Федор встал и произнес:
— Ты, Гриша, извини, что я на тебя попер. Хотел ему.
— Я тоже ошалел сегодня и тоже в челюсть получил, но это было во время боя. И то мне старшина замечание сделал: «Нельзя в зверя превращаться — убил, иди дальше, помогай другим». Понял?
— Да, — ответил радист Федор.
— А ты, понял? — спросил Гриша Парова.
— Понял. Вы меня, ребята, извините. Да, здесь война и гибнут люди. Здесь совсем другие заповеди жизни: или ты — или тебя. Все, я обещаю, что заплачу этим людям за смерть близких, у меня ведь тоже вся семья погибла. Считал, что Богу это было угодно, но, послушав тебя, за какие-то полчаса, понял, что Бог здесь ни при чем. Во всем фашисты виноваты. А сегодняшний прокол во время атаки я отвоюю. Знаю, мне самое опасное задание не доверят, но если вдруг так случиться, ты Григорий подскажи. Я умру, согласен, и если моя смерть сохранит хоть одну жизнь, я сделаю это без сомнения.
— Ну, вот. Это уже слова бойца Красной армии, а то мямлишь тут. А ты что? С тобой как? — спросил он Федора.
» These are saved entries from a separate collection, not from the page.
(* ===== verification/AggSpillProps.v ===== *)
(** * The aggregate node: spilled partitions and grouped results

    Loading a spilled partition into a table, splitting it by further hash
    bits, and the result of a plan with groups. *)

From S2P Require Import Prelude Words Selection Vector Kernels Int4 Hash Spill SpillBlocks SpillSet SpillRun SpillLoop JoinDirectory Aggregate AggProps AggGroup AggGroupProps AggInput.

(** ** Splitting a list into classes *)

Lemma split_classes {A} (class : A → Z) (qs : list Z) (l : list A) :
  NoDup qs → Forall (λ x, class x ∈ qs) l → concat ((λ q, filter (λ x, class x = q) l) <$> qs) ≡ₚ l.
Proof.
  intros Hqs. revert l. induction Hqs as [|q qs Hq _ IH]; intros l Hl.
  - destruct l as [|x l]; [done|]. apply Forall_cons in Hl as [Hx _]. by apply elem_of_nil in Hx.
  - cbn. etransitivity; [|apply (filter_app_complement (λ x, class x = q) l)]. f_equiv.
    rewrite <- (IH (filter (λ x, class x ≠ q) l)).
    + apply (eq_subrelation (R := (≡ₚ)) _ _). f_equal. apply list_fmap_ext. intros n q' Hq'%list_elem_of_lookup_2.
      rewrite list_filter_filter. apply list_filter_iff'. intros x _. naive_solver.
    + apply Forall_forall. intros x [Hx Hin]%list_elem_of_filter. rewrite Forall_forall in Hl. specialize (Hl x Hin). set_solver.
Qed.
Definition set_refcount (cr : CompressedRelation) (n : Z) : CompressedRelation :=
  mkCompressedRelation (cr_relid cr) (cr_ncolumns cr) (cr_batch_capacity cr) (cr_group_capacity cr)
    (cr_group_batches cr) (cr_bytes cr) n (cr_batches cr) (cr_groups cr).

(** [a] is the address of the snapshot [compressed]. *)
Definition install_compressed_relation (a : Z) (compressed : CompressedRelation) : ST Snapshots unit :=
  links ← gets compressed_relations;
  link ← find_link (cr_relid compressed) links;
  match link with
  | Some old =>
      replaced ← the_snapshot old;
      _ ← error_if (negb (cr_refcount replaced =? 0)) ObjectInUse;
      modify (λ s, mkSnapshots (<[a := compressed]> (delete old (sn_heap s)))
                     ((λ b, if b =? old then a else b) <$> compressed_relations s))
  | None =>
      modify (λ s, mkSnapshots (<[a := compressed]> (sn_heap s)) (a :: compressed_relations s))
  end.

(** [a] is the address of the new snapshot's memory. *)
Definition pg_batch_compress (a : Z) (relation : Relation) (group_rows : Z) (rows : list slot_values)
    : ST Snapshots Z :=
  compressed ← lift (compress_table relation group_rows rows);
  _ ← install_compressed_relation a compressed;
  mret (cr_bytes compressed).

Fixpoint find_loop (relation : Relation) (links : list Z) : ST Snapshots (option Z) :=
  match links with
  | [] => mret None
  | a :: links =>
      cr ← the_snapshot a;
      if (cr_relid cr =? rel_id relation) && (cr_ncolumns cr =? zlength (rel_attrs relation))
      then mret (Some a) else find_loop relation links
  end.

Definition find_compressed_relation (relation : Relation) : ST Snapshots (option Z) :=
  supported ← lift (relation_supported relation false);
  if negb supported then mret None else
  links ← gets compressed_relations;
  find_loop relation links.

(** [refcount] is an [int]. *)
Definition add_refcount (a n : Z) : ST Snapshots unit :=
  cr ← the_snapshot a;
  _ ← lift (assert_ (in_s32 (cr_refcount cr + n)));
  modify (λ s, mkSnapshots (<[a := set_refcount cr (cr_refcount cr + n)]> (sn_heap s)) (compressed_relations s)).

Definition pg_batch_compressed_acquire (relation : Relation) : ST Snapshots (option Z) :=
  compressed ← find_compressed_relation relation;
  match compressed with
  | Some a => _ ← add_refcount a 1; mret (Some a)
  | None => mret None
  end.

Definition pg_batch_compressed_available (relation : Relation) : ST Snapshots bool :=
  compressed ← find_compressed_relation relation;
  mret (match compressed with Some _ => true | None => false end).

Definition pg_batch_compressed_release (a : Z) : ST Snapshots unit :=
  cr ← the_snapshot a;
  _ ← lift (assert_ (0 <? cr_refcount cr));
  add_refcount a (-1).

(** Unloading: every snapshot of the list goes. *)
Definition pg_batch_compressed_fini : ST Snapshots unit :=
  modify (λ s, mkSnapshots (foldr delete (sn_heap s) (compressed_relations s)) []).
End compress.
Мальчишка, только что готовый порвать мужика сидел на снегу, и, спрятав за локтем лицо, распустив длинные, до самого снега слюни, ревел.
— А вдруг меня убьют, и я не успею за мамку отомстить? — заикаясь, произнес он.
— Встать, солдат! Ты забыл, что я старший радист в батальоне! Выполнять приказ!
Федор поднялся, взял рацию и, вытирая слезы, пошел вперед. Григорий отвернулся, чтобы Паров не заметил, как у него сама по себе навернулась слеза. Слова мальчишки зацепили за душу, и он не смог сдержатся.
— Жалко! Всех жалко, и я тоже — гад! Увидел вчера мирных немцев, и пожалел фашистов. Какие они люди? Были бы нормальными, вышли бы из окопов и сдались. Спросили бы, если сами не знают, за что мы убиваем друг друга. Я бы им ответил, что их всех обманули: высшая раса, непобедимая армия! Идите домой, но прежде посмотрите, что вы наделали! Но нет, они надеются, как мы в сорок первом, отбросить нашу армию и начать свое наступление. На что они надеются? У них же нет Урала, Сибири, Дальнего Востока. Вон уже пацаны воюют, а все верят в свою победу. А может, так и надо. Настоящий солдат до конца должен верить в победу. Это настоящие солдаты, а они кто? Обезумевшие люди! Пытаются спасти себя. Наверняка ведь понимают, что война проиграна. На что надеются, непонятно? Боятся! Гитлера, Сталина, русских, всего мира — что их, как собак, перевешают. А может быть, так и надо? Это ж не первая война с немцами? Сколько раз мы их били, неужели до сих пор не поняли, что не победить им нас? Лучший выход — просто всех их уничтожить, но тогда мы сами станем фашистами, а это невозможно.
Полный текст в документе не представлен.